Which Set of Eyes

It's funny how much people like their definitions, how once something has been said it is decided. I realize lately that I am having trouble defining myself and I don't really want to, I think it's because I am fickle and empathetic and will change my mind depending on which set of eyes I'm seeing things through. 

Sometimes I feel this way when I get asked to explain what Fibromyalgia is like. It's so unpredictable and ever changing, yes there seems to be a general foundation or a pyramid of symptoms: widespread pain- fatigue- sleep disorders and everything else branches out from there. Everyday is different and also the same and how I explain it today won't reflect how it will be tomorrow.

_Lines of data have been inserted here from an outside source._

(* ===== verification/GpioFsProps.v ===== *)
(** Theorems about gpio_fs.c as a whole: what holds after its start and any
    sequence of whole calls and interrupts, the queue of an event, and the values
    of lines; then where the promises end: two threads that request the same
    line, a handle that is opened twice, and polling. *)

From stdpp Require Import strings.
From S2P Require Import Prelude ZephyrSvc GpioFsDefs GpioFs GpioFsInv GpioFsRun GpioFsSpec GpioFsEvent GpioFsCalls.

Section Props.
Context {E R S : Type} `{!GpioSvc E, !OpenLaws E, !DriverLaws E, !RingBuf R, !RingLaws R,
  !PollSignal S, !SignalLaws S}.
Notation W := (gworld E R S).
Notation event := (gpio_event R S).

(** * Start *)

(** The chips as the device tree describes them, none of their lines in use. *)
Definition chips_static (devices : list gpio_chip) : Prop :=
  Forall (fun ch => chip_ok ch /\ gc_pin_mask ch = 0) devices.

Lemma register_loop_run (w : W) :
  exists x, st_for (length (g_devices w)) 0 (fun i _ =>
    let! chip := get_chip i in
    let! _ := call_ext (devfs_register (dev_path (gc_label chip)) gpio_chip_fs) in
    skip) tt w = Ret (tt, g_set_ext x w).
Proof.
  match goal with |- exists x, ?c w = _ =>
    assert (wp c (fun _ s => exists x, s = g_set_ext x w) w) as ([] & s & Hr & x & ->)%wp_inv end; [|by exists x].
  apply device_loop_ok; [|by eexists]. intros j x Hj.
  destruct (lookup_z_ok (g_devices w) j) as [ch Hch]; [lia|].
  apply wp_bind, (wp_get_chip j ch); [lia|done|]. apply wp_bind, wp_call_ext, wp_ret. by eexists.
Qed.

(** The loops that give the objects their names. *)
Lemma line_init_run (w : W) :
  length (g_lines w) = 64%nat -> Forall (fun l => gl_chip l = None) (g_lines w) ->
  exists ls, gpio_line_handle_init w = Ret (tt, g_set_lines ls w) /\ length ls = 64%nat /\
    forall k l, ls !! k = Some l -> gl_chip l = None /\ gl_name l = line_name (Z.of_nat k).
Proof.
  intros Hlen Hfree. set (named j ls := length ls = 64%nat /\ forall k l, ls !! k = Some l ->
    gl_chip l = None /\ (Z.of_nat k < j -> gl_name l = line_name (Z.of_nat k))).
  assert (wp gpio_line_handle_init (fun _ s => exists ls, s = g_set_lines ls w /\ named 64 ls) w)
    as ([] & s & Hr & ls & -> & Hls & Hn)%wp_inv.
  { apply (wp_st_for (fun j _ s => exists ls, s = g_set_lines ls w /\ named j ls)).
    - exists (g_lines w). split; [by destruct w|]. split; [done|]. intros k l Hk. split; [|lia].
      by eapply (Forall_lookup_1 _ _ _ _ Hfree).
    - intros j [] s Hj (ls & -> & Hls & Hn). destruct (lookup_z_ok ls j) as [l Hl]; [lia|].
      rewrite <- (Z2Nat.id j) by lia. apply wp_bind, (wp_get_line _ l); [done|]. apply wp_set_line; [cbn; lia|].
      eexists. split; [done|]. split; [by rewrite length_insert|].
      intros k l' [(<- & <- & _)|[Hne Hk]]%list_lookup_insert_Some.
      + split; [exact (proj1 (Hn _ _ Hl))|done].
      + destruct (Hn k l' Hk) as [? Hname]. split; [done|]. intros Hlt. apply Hname. lia.
    - intros [] s Hs. exact Hs. }
  exists ls. split; [done|]. split; [done|]. intros k l Hk. destruct (Hn k l Hk) as [? Hname].
  split; [done|]. apply Hname. apply lookup_lt_Some in Hk. lia.
Qed.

I've lived this reality so long that I've forgotten how hard that is to understand. When I explain it to someone if feels weirdly dishonest, not because I'm lying but because I couldn't possibly capture the whole truth and so it comes out as a stammer or overly generic and completely unlike the reality of it. 

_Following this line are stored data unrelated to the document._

(** * os_stub.c *)

Definition allocate_pool (allocation_size : Z) : AM (option Z) := call_out (k_malloc allocation_size).
Definition allocate_zero_pool (allocation_size : Z) : AM (option Z) :=
  let! buf := call_out (k_malloc allocation_size) in
  match buf with
  | Some b => do! do_out (memset_block b 0 allocation_size) in ret buf
  | None => ret buf
  end.
Definition free_pool (buffer : option Z) : AM unit := do_out (k_free buffer).
Definition libspdm_get_random_number_64 (rand_data : bool) : AM (bool * option Z) :=
  if negb rand_data then ret (false, None) else
  let! l := call_out (sys_rand_get 8) in ret (true, Some (le_value l)).
End App.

This biggest pitfall in this misunderstanding is the trap of expectations that you can or cannot. I'm not saying only people with Fibromyalgia experience this, but that it is a very common struggle for us. We end up limited because the people around us have experienced us unable to do a thing and we are forever more unable to do that thing. Or the opposite is true and they witnessed us capable and so we are always capable. That is not how Fibromyalgia works. We all wish for that kind of stability. 

I understand what compels people to ask that question and I am grateful that they ask at all, but I'll admit that I never know how to answer it and it feels like I'm reducing us to an impossible definition when I do.